Пример:
company.ru. SOA ns1.company.ru root.ns1.company.ru. (2003103001 3600 600 604800 3600)
company.ru. NS ns1.company.ru
ns1 A 213.48.57.81
Так же первичный DNS сервер может уведомлять вторичный DNS сервер об изменениях в зонах, что приведет к изменению зоны на вторичном DNS сервере. А теперь давайте представим себе такую ситуацию:
злоумышленник постоянно посылает ложные запросы на вторичный DNS сервер, в результате чего DNS сервер дезинформирован. На самом деле, такая ситуация несет критический характер, особенно если в сети используются различные средства безопасности, которые могут зависеть от работы DNS службы. Как можно защититься от такого рода атак? В принципе это,
опять же, возможно средствами BIND, в его новой версии. В новой версии BIND появилась такая новая функция как TSIG. Что это такое? Это новый более защищенный механизм, который позволяет осуществлять проверку при передачи зон и уведомлений об изменениях
не только по ip адресу, но и по MD5 ключу. Для того, чтобы включить этот механизм, необходимо сгенерировать соответствующие ключи. Делается это следующим образом:
devil# dnssec-keygen –a hmac-md5 –b 128 –n HOST dnskey
в результате чего у нас будут сгенерированы два файла, нас интересует второй файл, который имеет расширение .private. Теперь:
devil# cat key.private
Private-key-format v1.2
Algorithm,: 157 (HMAC_MD5)
Key: BdySGxJmrd6N1YG2agKPh0==
После чего мы открываем named.conf и прописываем туда следующие на обоих DNS серверах:
Key dns { algorithm hmac-md5; secret “BdySGxJmrd6N1YG2agKPh0==”; };
Server ipadress { keys { dns; }; };
Где ipadress у нас ip адрес другого DNS сервера. На первичном DNS сервере естественно необходимо указать ip адрес вторичного DNS сервера. То же самое необходимо проделать на вторичном DNS сервере, но уже указав там ip адрес первичного DNS. Механизм на самом деле очень хорош, но что делать другим администраторам, у которых либо старая версия BIND, либо в качестве него работает другое программное обеспечение? В качестве решения данной проблемы я бы воспользовался средствами IPSecurity, что в принципе гораздо надежней, чем сам этот механизм. Дело в том, что IPSecurity абсолютно прозрачен для пользователей и другого программного обеспечения за счет того, что работает на более низком уровне по модели OSI. Для тех, кто не знаком с IPSecurity, могу лишь добавить, что это протокол позволяет проверять целостность данных, источник, шифровать передаваемый данные по разным криптографическим алгоритмам (к примеру, 3DES), а так же производить
аутентификацию с поддержкой PKI. Рассказывать о том, как это все можно сделать средствами IPSecurity я не буду, так как это выходит за рамки данной статьи. Я лишь напомнил об IPSecurity, как о возможном средстве для решения некоторых проблем в сети.

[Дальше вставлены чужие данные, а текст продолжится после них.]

(** * A shallow embedding of the tastypie-extensions API layer

    The development follows the layout of the Python package [api]:
    - [Py]         the Python values, exceptions and builtins the code relies on;
    - [Paginator]  [api/paginator.py];
    - [Fields]     [api/fields.py];
    - [Forms]      [api/forms.py];
    - [Utils]      [api/utils.py];
    - [Generic]    [api/resources/generic.py].

    Methods that mutate [self] or raise are written in a state-and-exception
    monad; collaborators that live outside the package (the ORM, the form
    framework's regular expressions, the time-zone database, the HTML parser)
    are section variables. *)

From Stdlib Require Import ZArith List String Ascii Bool Lia.
From stdpp Require Import base option gmap strings list pretty.

Set Warnings "-register-all".

Local Open Scope string_scope.
Local Open Scope list_scope.

(** ** Python values, exceptions and builtins *)
Module Py.

(** The values that travel in [bundle.data], in [request.GET] and in a
    form's [cleaned_data]. A dehydrated related resource is a nested
    bundle, of which only the data mapping matters here. *)
Inductive value :=
| VNone
| VBool (b : bool)
| VInt (n : Z)
| VStr (s : string)
| VList (l : list value)
| VBundle (d : gmap string value).

(** Python's truth value: [None], [False], [0], the empty string and the
    empty list are false; a Bundle instance is always true. *)
Definition truthy (v : value) : bool :=
  match v with
  | VNone => false
  | VBool b => b
  | VInt n => negb (n =? 0)%Z
  | VStr s => negb (String.eqb s "")
  | VList l => match l with [] => false | _ => true end
  | VBundle _ => true
  end.

(** [d.get(k)] followed by a truth test. *)
Definition get_truthy (d : gmap string value) (k : string) : bool :=
  match d !! k with Some v => truthy v | None => false end.

Inductive response_class :=
| HttpBadRequest | HttpUnauthorized | HttpForbidden | HttpNotFound | HttpGone.

(** The two payloads of the error format: [{'error_message': m}] and
    [{'errors': {field: [messages]}}]. *)
Inductive payload :=
| ErrorMessage (m : string)
| Errors (e : gmap string (list string)).

Inductive exn :=
| ImmediateHttpResponse (cls : response_class) (body : payload)
| ValidationError (messages : list string)
| ValueError (arg : string)
| Http404
| Http410
| Unauthorized
| AttributeError
| TypeError
| IndexError
| OverflowError.

Inductive outcome (A : Type) :=
| Return (a : A)
| Raise (e : exn).
Arguments Return {A} a.
Arguments Raise {A} e.

(** The immediate response that carries [{'error_message': m}]. *)
Definition refused (c : response_class) (m : string) : exn :=
  ImmediateHttpResponse c (ErrorMessage m).

(** Methods of an object with mutable attributes: the state is threaded,
    and survives an exception as it was when the exception was raised. *)
Definition M (S A : Type) : Type := S → outcome A * S.

#[global] Instance M_ret {S} : MRet (M S) := λ A a s, (Return a, s).
#[global] Instance M_bind {S} : MBind (M S) := λ A B k m s,
  match m s with
  | (Return a, s') => k a s'
  | (Raise e, s') => (Raise e, s')
  end.

Definition raise {S A} (e : exn) : M S A := λ s, (Raise e, s).
Definition get {S} : M S S := λ s, (Return s, s).
Definition modify {S} (f : S → S) : M S unit := λ s, (Return tt, f s).
Definition lift {S A} (o : outcome A) : M S A := λ s, (o, s).

(** A [for] loop whose body may raise. *)
Fixpoint for_each {S A} (l : list A) (body : A → M S unit) : M S unit :=
  match l with
  | [] => mret tt
  | x :: l' => body x;; for_each l' body
  end.

(** [l[i:j]] on a list, with Python's treatment of negative and
    out-of-range indices. *)
Definition clamp_index (len i : Z) : Z :=
  if (i <? 0)%Z then Z.max (i + len) 0 else Z.min i len.

Definition slice {A} (l : list A) (i j : Z) : list A :=
  let len := Z.of_nat (length l) in
  let lo := clamp_index len i in
  let hi := clamp_index len j in
  take (Z.to_nat (hi - lo)) (drop (Z.to_nat lo) l).

(** String methods. *)
Definition chars (s : string) : list ascii := list_ascii_of_string s.
Definition str (l : list ascii) : string := string_of_list_ascii l.

Definition startswith (s pre : string) : bool :=
  bool_decide (chars pre `prefix_of` chars s).
Definition endswith (s suf : string) : bool :=
  bool_decide (chars suf `suffix_of` chars s).

Definition mem_char (c : ascii) (cs : string) : bool :=
  bool_decide (c ∈ chars cs).

Fixpoint drop_while {A} (p : A → bool) (l : list A) : list A :=
  match l with
  | [] => []
  | x :: l' => if p x then drop_while p l' else l
  end.

(** The white space of a unicode text, among the characters below 256:
    the six of ASCII, the separators FS, GS, RS and US, the next-line
    character and the no-break space. *)
Definition is_space (c : ascii) : bool :=
  Ascii.is_space c
  || bool_decide (nat_of_ascii c ∈ [28; 29; 30; 31; 133; 160]%nat).

(** [s.lstrip(cs)], [s.rstrip(cs)] and [s.strip()]. *)
Definition lstrip (s cs : string) : string :=
  str (drop_while (λ c, mem_char c cs) (chars s)).
Definition rstrip (s cs : string) : string :=
  str (rev (drop_while (λ c, mem_char c cs) (rev (chars s)))).
Definition strip (s : string) : string :=
  str (rev (drop_while is_space (rev (drop_while is_space (chars s))))).

(** [s[n:]] and [s[:-n]] for a positive literal [n]. *)
Definition drop_prefix (n : nat) (s : string) : string := str (drop n (chars s)).
Definition drop_suffix (n : nat) (s : string) : string :=
  str (take (length (chars s) - n) (chars s)).

(** [s.split(sep)] for a one-character separator: never empty. *)
Fixpoint split_chars (sep : ascii) (cur : list ascii) (l : list ascii)
    : list string :=
  match l with
  | [] => [str (rev cur)]
  | c :: l' =>
      if Ascii.eqb c sep then str (rev cur) :: split_chars sep [] l'
      else split_chars sep (c :: cur) l'
  end.
Definition split (sep : ascii) (s : string) : list string :=
  split_chars sep [] (chars s).

(** [int(v)]: integers and booleans convert, a string is read as an
    optionally signed decimal numeral between optional blanks, anything
    else is a [TypeError]. *)
Definition digit_of (c : ascii) : option Z :=
  let n := Z.of_nat (nat_of_ascii c) in
  if ((48 <=? n) && (n <=? 57))%Z then Some (n - 48)%Z else None.

Fixpoint digits_value (acc : Z) (l : list ascii) : option Z :=
  match l with
  | [] => Some acc
  | c :: l' =>
      match digit_of c with
      | Some d => digits_value (acc * 10 + d)%Z l'
      | None => None
      end
  end.

Definition numeral (l : list ascii) : option Z :=
  match l with [] => None | _ => digits_value 0 l end.

Definition int_of_string (s : string) : option Z :=
  match chars (strip s) with
  | [] => None
  | c :: l =>
      if Ascii.eqb c "-" then Z.opp <$> numeral l
      else if Ascii.eqb c "+" then numeral l
      else numeral (c :: l)
  end.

В принципе вы, наверное, многие слышали про fingprint? Самая начальная стадия проникновения в сеть, когда
злоумышленник только собирает информацию о сети. В качестве мер предосторожности всегда следует использовать все доступные методы, в частотности дезинформацию. Например, для того, чтобы изменить версию BIND сервера достаточно добавить в файл named.conf раздел options следующую строчку:
Version “Not version”;
Это далеко не все рекомендации, но это основные. В качестве более серьезных мер можно, а иногда и нужно, вынести DNS сервера в DMZ зону, с защитой средствами не только брандмауэра, но
и средставми обнаружения вторжений, таких как SNORT и RealSecure. Дело в том, что сейчас довольно часто находят различные дыры, которые приводят к атакам типа DOS. В частности они могут выглядеть в качестве некорректного запроса. Сигнатуры для этих IDS всегда можно найти на веб узле
www.whitehats.com. Так же старайтесь всегда отключать не нужные службы, а если бюджет позволяет то еще лучше вынести DNS сервер на отдельный сервер, на котором будет работать только эта служба. Если же вы стремитесь к очень высокой защищенности сети, тогда по возможности старайтесь не использовать зоны обратного просмотра. Зоны обратного просмотра отвечают за сопоставление ip адресу имен узлов. Но и тут есть подводные камни, так как достаточно многие службы в сети нуждаются в работе этих зон, в качестве примера могу привести ActiveDirectory. В данном случае мы рассмотрели вопросы безопасности самой службы DNS, но не забывайте, о том, что в мире информационных технологий все взаимосвязано.